R is obtained and the peeling of the conductive polymer layer is eliminated. The solid electrolytic capacitor has a conductive polymer layer disposed between an anode body and a cathode body made of a valve metal having a dielectric oxide film layer formed on the surface thereof. By mixing a softening agent for softening the conductive polymer layer in the molecular layer, variation in characteristics is small and low.
Provide a solid electrolytic capacitor with excellent ESR (Equivalent Series Resistance) and high frequency characteristics. Also, the anode of a solid electrolytic capacitor using a conductive polymer for the solid electrolyte,
A lower ESR can be obtained with a smaller pressure at the time of cathode bonding, and peeling of the conductive polymer layer can be eliminated.

Description

DETAILED DESCRIPTION OF THE INVENTION

[0001]

BACKGROUND OF THE INVENTION 1. Field of the Invention The present invention relates to a solid electrolytic capacitor using a valve metal such as aluminum or tantalum as an anode and a conductive polymer as a solid electrolyte, and a method for manufacturing the same.

[0002]

2. Description of the Related Art Conventionally, solid electrolytic capacitors have been widely used in computers, mobile phones and the like.

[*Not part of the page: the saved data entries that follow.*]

(** C10 (counterexample): an [after] value past the int64 nanosecond
    range of [time.ParseDuration] makes [ParseConfig] fail instead of being
    truncated to minutes; and "060", a multiple of 60, is written back by
    [ruleSetRead] as "60". *)
Lemma after_minutes_counterexample :
  parse_after "9223372037" (wait empty_rule) = Err "unable to parse after duration" /\
  parse_after "060" (wait empty_rule) = Ok 1%N /\
  read_after (with_wait empty_rule 1) = "60".
Proof. repeat split; vm_compute; reflexivity. Qed.

(** C10 (amended): for a [then.after] value of [n] seconds written in
    decimal without leading zeros: when [n] is within the int64 nanosecond
    range of [time.ParseDuration] ([n <= 9223372036]), [ParseConfig] stores
    [Wait = n / 60] whole minutes, [ruleSetRead] writes back [60 * Wait]
    seconds, and the value comes back unchanged exactly when [n] is a
    multiple of 60; for larger [n] [ParseConfig] fails. *)
Theorem after_minutes_roundtrip (n : N) (r : rule) :
  ((n <= 9223372036)%N ->
   parse_after (fmt_d n) (wait r) = Ok (n / 60)%N /\
   read_after (with_wait r (n / 60)) = fmt_d (60 * (n / 60)) /\
   (read_after (with_wait r (n / 60)) = fmt_d n <-> (n mod 60 = 0)%N)) /\
  ((9223372036 < n)%N -> parse_after (fmt_d n) (wait r) = Err "unable to parse after duration").
Proof.
  split; intros Hn.
  - unfold parse_after. rewrite fmt_d_nonempty, duration_secs_fmt_d by exact Hn.
    replace ((Z.of_N n * 1000000000) / 60000000000)%Z with (Z.of_N n / 60)%Z.
    2:{ replace 60000000000%Z with (60 * 1000000000)%Z by reflexivity.
        rewrite Z.div_mul_cancel_r; lia. }
    change 60%Z with (Z.of_N 60). rewrite <- N2Z.inj_div, N2Z.id.
    unfold read_after. simpl wait.
    split; [reflexivity | split; [reflexivity |]].
    split.
    + intros H. apply fmt_d_inj in H.
      pose proof (N.div_mod n 60 ltac:(lia)) as E. lia.
    + intros H. f_equal. pose proof (N.div_mod n 60 ltac:(lia)) as E. lia.
  - unfold parse_after, go_parse_duration_secs. rewrite fmt_d_nonempty, parse_fmt_d, DecimalN.Unsigned.of_to.
    replace (Z.leb (Z.of_N n * 1000000000) (2 ^ 63 - 1)) with false
      by (symmetry; apply Z.leb_gt; lia).
    reflexivity.
Qed.

Lemma after_minutes_roundtrip_witness :
  parse_after (fmt_d 90) (wait empty_rule) = Ok 1%N /\
  read_after (with_wait empty_rule (90 / 60)) = "60" /\
  parse_after (fmt_d 9223372037) (wait empty_rule) = Err "unable to parse after duration".
Proof.
  destruct (proj1 (after_minutes_roundtrip 90 empty_rule) ltac:(lia)) as [H1 [H2 _]].
  split; [exact H1 | split; [rewrite H2; reflexivity |]].
  apply (proj2 (after_minutes_roundtrip 9223372037 empty_rule)). lia.
Defined.

Lemma validate_rules_window_min (mt : string) (rules : list rule) (k i : nat) (r : rule) :
  nth_error rules i = Some r ->
  (windowing_duration r < windowing_min_duration r)%N ->
  validate_rules mt k rules <> None.
Proof.
  revert k i. induction rules as [|r' rs IH]; intros k i Hnth Hlt; [destruct i; discriminate|].
  simpl. destruct (String.eqb (criteria r') ""); [discriminate|].
  destruct (N.ltb (windowing_duration r') (windowing_min_duration r')) eqn:Hw; [discriminate|].
  destruct (andb _ _); [discriminate|]. destruct (andb _ _); [discriminate|].
  destruct i as [|i]; simpl in Hnth.
  - injection Hnth as <-. apply N.ltb_ge in Hw. lia.
  - eapply IH; eauto.
Qed.

Lemma validate_rules_window_sound (mt : string) (rules : list rule) (k i : nat) :
  validate_rules mt k rules = Some (RSWindowMinExceedsWindow i) ->
  exists r, (k <= i)%nat /\ nth_error rules (i - k) = Some r /\
            (windowing_duration r < windowing_min_duration r)%N.
Proof.
  revert k. induction rules as [|r rs IH]; intros k H; [discriminate|].
  simpl in H. destruct (String.eqb (criteria r) ""); [discriminate|].
  destruct (N.ltb (windowing_duration r) (windowing_min_duration r)) eqn:Hw.
  - injection H as <-. exists r. rewrite Nat.sub_diag. apply N.ltb_lt in Hw. auto.
  - destruct (andb _ _); [discriminate|]. destruct (andb _ _); [discriminate|].
    destruct (IH (S k) H) as [r' [Hk [Hn Hl]]]. exists r'.
    split; [lia|]. split; [|exact Hl].
    replace (i - k)%nat with (S (i - S k)) by lia. exact Hn.
Qed.

(** C6: [Validate] fails on any rule set holding a rule whose
    [WindowingMinDuration] exceeds its [WindowingDuration], and its
    windowing error is only ever raised for such a rule. *)
Theorem validate_window_min_duration (rs : rule_set) :
  (forall i r, nth_error (rs_rules rs) i = Some r ->
     (windowing_duration r < windowing_min_duration r)%N -> Validate rs <> None) /\
  (forall i, Validate rs = Some (RSWindowMinExceedsWindow i) ->
     exists r, nth_error (rs_rules rs) i = Some r /\
               (windowing_duration r < windowing_min_duration r)%N).
Proof.
  split.
  - intros i r Hn Hl. unfold Validate.
    destruct (andb _ _); [discriminate|]. destruct (andb _ _); [discriminate|].
    eapply validate_rules_window_min; eauto.
  - intros i H. unfold Validate in H.
    destruct (andb _ _); [discriminate|]. destruct (andb _ _); [discriminate|].
    destruct (validate_rules_window_sound _ _ _ _ H) as [r [_ [Hn Hl]]].
    rewrite Nat.sub_0_r in Hn. eauto.
Qed.

(** C5 (code_bug): a numeric rule set whose rule uses the text-only
    [contains] criteria passes [ParseConfig]: the numeric branch never reads
    [contains], the rule keeps an empty criteria and is dropped, so the
    textual-criteria check of [Validate] (which rejects that very rule) is
    never reached.  The same holds for a text rule set using [min_value]. *)
Theorem ruleset_criteria_type_mismatch_accepted :
  ParseConfig (one_rule_config "numeric"
                 (mkValue "" "" "error" "" "" "" "" "" "" "" None)) =
    inl (Ok (mkRuleSet "cpu" "" "numeric" [])) /\
  Validate (mkRuleSet "cpu" "" "numeric"
              [mkRule apiRuleSetContains (VStr "error") 0 1 None 0 0]) =
    Some (RSTextCriteriaOnNumeric 0) /\
  ParseConfig (one_rule_config "text"
                 (mkValue "" "" "" "" "" "10" "" "" "" "" None)) =
    inl (Ok (mkRuleSet "cpu" "" "text" [])) /\
  Validate (mkRuleSet "cpu" "" "text"
              [mkRule apiRuleSetMinValue (VStr "10") 0 1 None 0 0]) =
    Some (RSNumericCriteriaOnText 0).
Proof. repeat split; vm_compute; reflexivity. Qed.

(** *** Graphs *)

Import Graph.

(** C4 (counterexample): a datapoint with no locator at all passes the
    locator step of [ParseConfig] and the graph's [Validate]. *)
Lemma graph_no_locator_accepted :
  let dp := mkDatapoint "" 0 "" None None "" None in
  parse_locator dp 0 "" "" "" = Ok dp /\ Graph.Validate [dp] [] = None.
Proof. split; reflexivity. Qed.

(** C4 (amended): the locator step of [ParseConfig] fails exactly when
    [check] and [metric_name] are not supplied together, or when more than
    one of the locators check+metric_name, caql and search is supplied; it
    succeeds with exactly one locator, and also with none. *)
Theorem graph_locator_at_most_one (dp : datapoint) (check : N) (name caql search : string) :
  is_err (parse_locator dp check name caql search) =
    orb (xorb (N.eqb check 0) (String.eqb name ""))
        (Nat.leb 2 (b2n (negb (N.eqb check 0)) + b2n (negb (String.eqb caql ""))
                    + b2n (negb (String.eqb search "")))).
Proof.
  unfold parse_locator.
  replace (N.ltb 0 check) with (negb (N.eqb check 0)).
  2:{ destruct (N.eqb check 0) eqn:E; symmetry.
      - apply N.eqb_eq in E; subst; reflexivity.
      - apply N.ltb_lt. apply N.eqb_neq in E. lia. }
  destruct (N.eqb check 0), (String.eqb name ""), (String.eqb caql ""),
           (String.eqb search ""); reflexivity.
Qed.

(** C9: the API-to-state mapping of an axis sends "l" and "" to "left", "r"
    to "right", and any other value to a provider-bug error, so the state
    holds only "left" or "right"; the state-to-API mapping sends "left" and
    "" to "l" and "right" to "r". *)
Theorem graph_axis_mapping :
  (forall a, axis_api_to_state a = Ok "left" <-> a = "l" \/ a = "") /\
  (forall a, axis_api_to_state a = Ok "right" <-> a = "r") /\
  (forall a w, axis_api_to_state a = Ok w -> w = "left" \/ w = "right") /\
  (forall a, is_err (axis_api_to_state a) =
               negb (orb (String.eqb a "l") (orb (String.eqb a "") (String.eqb a "r")))) /\
  axis_state_to_api (Some "left") = Ok "l" /\
  axis_state_to_api (Some "") = Ok "l" /\
  axis_state_to_api (Some "right") = Ok "r".
Proof.
  unfold axis_api_to_state.
  repeat split; try reflexivity.
  - intros H. destruct (String.eqb_spec a "l"); [auto|].
    destruct (String.eqb_spec a ""); [auto|].
    destruct (String.eqb a "r"); discriminate.
  - intros [-> | ->]; reflexivity.
  - intros H. destruct (String.eqb_spec a "l"); [discriminate|].
    destruct (String.eqb_spec a ""); [discriminate|].
    destruct (String.eqb_spec a "r"); [auto | discriminate].
  - intros ->. reflexivity.
  - intros a w H. destruct (orb _ _); [injection H as <-; auto|].
    destruct (String.eqb a "r"); [injection H as <-; auto | discriminate].
  - intros a. destruct (String.eqb a "l"), (String.eqb a ""), (String.eqb a "r"); reflexivity.
Qed.

(** *** Delete *)

Import Delete.

(** C8 (counterexample): when the vendor client reports the check or graph
    as already gone, Delete returns that error and the ID is not cleared. *)
Lemma delete_keeps_id_on_client_error :
  let gone := fun _ : string => Some "404 Not Found" in
  checkDelete (mkResourceData "/check_bundle/1234") gone =
    (Some "404 Not Found", mkResourceData "/check_bundle/1234") /\
  graphDelete (mkResourceData "/graph/abcd") gone =
    (Some ("unable to delete graph " ++ dquote ++ "/graph/abcd" ++ dquote ++ ": 404 Not Found"),
     mkResourceData "/graph/abcd").
Proof. split; reflexivity. Qed.

(** C8 (amended): Delete on a check or graph clears the ID exactly when the
    vendor client's delete call succeeds; on any client error (including
    not-found) the error is returned and the ID is left unchanged. *)
Theorem delete_clears_id_iff_client_ok (d : resource_data) (client : string -> client_result) :
  rd_id (snd (checkDelete d client)) =
    match client (rd_id d) with None => "" | Some _ => rd_id d end /\
  fst (checkDelete d client) = client (rd_id d) /\
  rd_id (snd (graphDelete d client)) =
    match client (rd_id d) with None => "" | Some _ => rd_id d end /\
  (fst (graphDelete d client) = None <-> client (rd_id d) = None).
Proof.
  unfold checkDelete, graphDelete.
  destruct (client (rd_id d)); simpl; repeat split; try reflexivity; discriminate.
Qed.

(** *** HTTP check config *)

Import HTTP.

FIG. 5 shows a structure of a conventional solid electrolytic capacitor using a valve metal as an anode. In FIG. 5, 5 is a valve metal porous body, 6 is a dielectric oxide film, 7 is a solid electrolyte layer, 8 is a carbon layer, 9 is an Ag paste layer, 10 is an anode lead terminal, and 11 is a cathode lead terminal. First, a dielectric oxide film 6 is formed on the surface of a valve metal porous body 5 such as aluminum whose surface is roughened or powdered tantalum, and then a solid electrolyte layer 7 is formed on the dielectric oxide film surface 6.
As a conductive polymer such as polypyrrole or manganese dioxide. Subsequently, a cathode layer including a carbon layer 8 and a silver paste layer 9 is formed on the solid electrolyte layer to manufacture a capacitor element. Thereafter, the anode lead-out terminal 10 is attached to the anode lead portion by welding or the like, and the cathode lead-out terminal 11 is attached to the cathode layer with a conductive adhesive. Finally, an exterior covering the entire capacitor element except for the anode lead-out terminal and a part of the cathode lead-out terminal (Not shown) to obtain a solid electrolytic capacitor. The exterior has a role of maintaining airtightness with the outside, and is molded using an epoxy-based thermosetting resin or the like containing a silicon oxide filler.
(Chip type) or dip molding (lead wire type) is common. In this configuration, low ESR (E
In order to achieve equivalent series resistance, it is necessary to increase the conductivity of the solid electrolyte layer and to devise material characteristics and a method of forming the carbon layer and the silver paste layer. Further, in order to improve the capacity of the product and to reduce the ESR, a structure in which an anode body and a cathode body are stacked (Japanese Patent Laid-Open No.
99) -219861), and in this case, there has been proposed a method of directly connecting a solid electrolyte layer to a cathode extraction electrode. In conventional solid electrolytic capacitors using a conductive polymer for these solid electrolytes, as proposed in Patent No. 1949637 (1995), a conductive polymer is used by using an electrolytic solution (polymer monomer solution). Is formed by electrolytic polymerization, to increase the reaction resistance of the polymerization reaction, to uniformly form the conductive polymer in the pores, and to increase the adhesive force between the conductive polymer layer and the polymer. The electrolyte solution (polymer monomer solution) usually contains a binder resin. This binder resin is usually contained in the conductive polymer layer.

[0004]

However, since the conductive polymer layer of the conventional solid electrolytic capacitor contains a binder resin, there is a problem that the resistance of the conductive polymer increases. On the other hand, if the binder resin is removed to reduce the resistance, the conductive polymer layer will be easily peeled off. Further, even when a binder resin is contained, the conductive polymer may be partially peeled from the polymer during the drying step.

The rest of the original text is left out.